======== Data extract ========

(** The token is exchanged. *)
Lemma oidc_grant_sound_witness :
  rs_Status (response_of demo_served 0) = StatusOK /\
  exists row sub, Lookup demo_policy "https://idp" sub = Some row /\ pr_Enabled row = true.
Proof.
  assert (rs_Status (response_of demo_served 0) = StatusOK) as H200 by (vm_compute; reflexivity).
  split; [exact H200|].
  pose proof (response_of_finished _ _ _ H200 ltac:(discriminate)) as Hf.
  destruct (oidc_grant_sound (fun _ => "") demo_broker (Some demo_policy) demo_oidc
    demo_bootstrap.1 demo_bootstrap.2 demo_jobs demo_turns demo_oidc_world
    ltac:(vm_compute; reflexivity)) as (h & _ & H).
  destruct (H 0%nat _ (response_of demo_served 0) eq_refl Hf H200)
    as (_ & req & url & doc & kid & key & t & sub & row & _ & _ & _ & _ & _ & Hd & _ & _ & _ &
        Hl & He & _).
  exists row, sub. vm_compute in Hd. injection Hd as <-. split; [exact Hl|exact He].
Defined.


(** The same two exchanges with an audit file: the grant wrote its line. *)
Definition demo_audited : OIDCConfig :=
  mkOIDCConfig demo_policy {["https://idp" := "https://idp/jwks"]} "hanko" "/var/log/hanko.jsonl" 0 "shi-qa".
Definition demo_audit_bootstrap : OIDCBootstrap :=
  match NewOIDCBootstrap (fun _ => "") (Some demo_broker) (Some demo_policy) demo_audited with
  | Ok x => x
  | Err _ => (demo_audited, mkOIDCState ∅ 0 (NewBruteForceDetector (fun _ => "") "") [])
  end.
Abbreviation demo_audit_served := (serve_jobs demo_broker demo_audit_bootstrap.1
  demo_audit_bootstrap.2 demo_jobs demo_turns demo_oidc_world).


(** ** Lifetimes *)

(** Seconds that fit a [Duration]. *)
Definition duration_seconds (n : Z) : Prop := 0 <= n * Second <= int64_max.



(** A ceiling that does not fit wraps around: a policy of about 292 years makes
    every token expire in the past. *)
Lemma mint_ttl_overflow row :
  pr_MaxTTLSec row = 9223372037 -> mint_ttl row 0 < 0.
Proof. intros E. unfold mint_ttl. rewrite E. vm_compute. reflexivity. Qed.

(** ** The policy table *)

Lemma policyKey_inj i1 s1 i2 s2 :
  lacks "|" i1 -> lacks "|" i2 -> policyKey i1 s1 = policyKey i2 s2 -> i1 = i2 /\ s1 = s2.
Proof.
  intros H1 H2 E. apply (f_equal (fun x => Cut x "|")) in E. change (Cut (i1 +:+ String "|" s1) "|" = Cut (i2 +:+ String "|" s2) "|") in E.
  rewrite !Cut_app in E by done. by injection E.
Qed.

(** With a bar in the issuer two identities share a key. *)
Lemma policyKey_collision : policyKey "a|b" "c" = policyKey "a" "b|c".
Proof. reflexivity. Qed.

========

Exercise aim: Please provide the number of lines in the listing above that contain the word "ltac", and nothing further.

Answer section: 2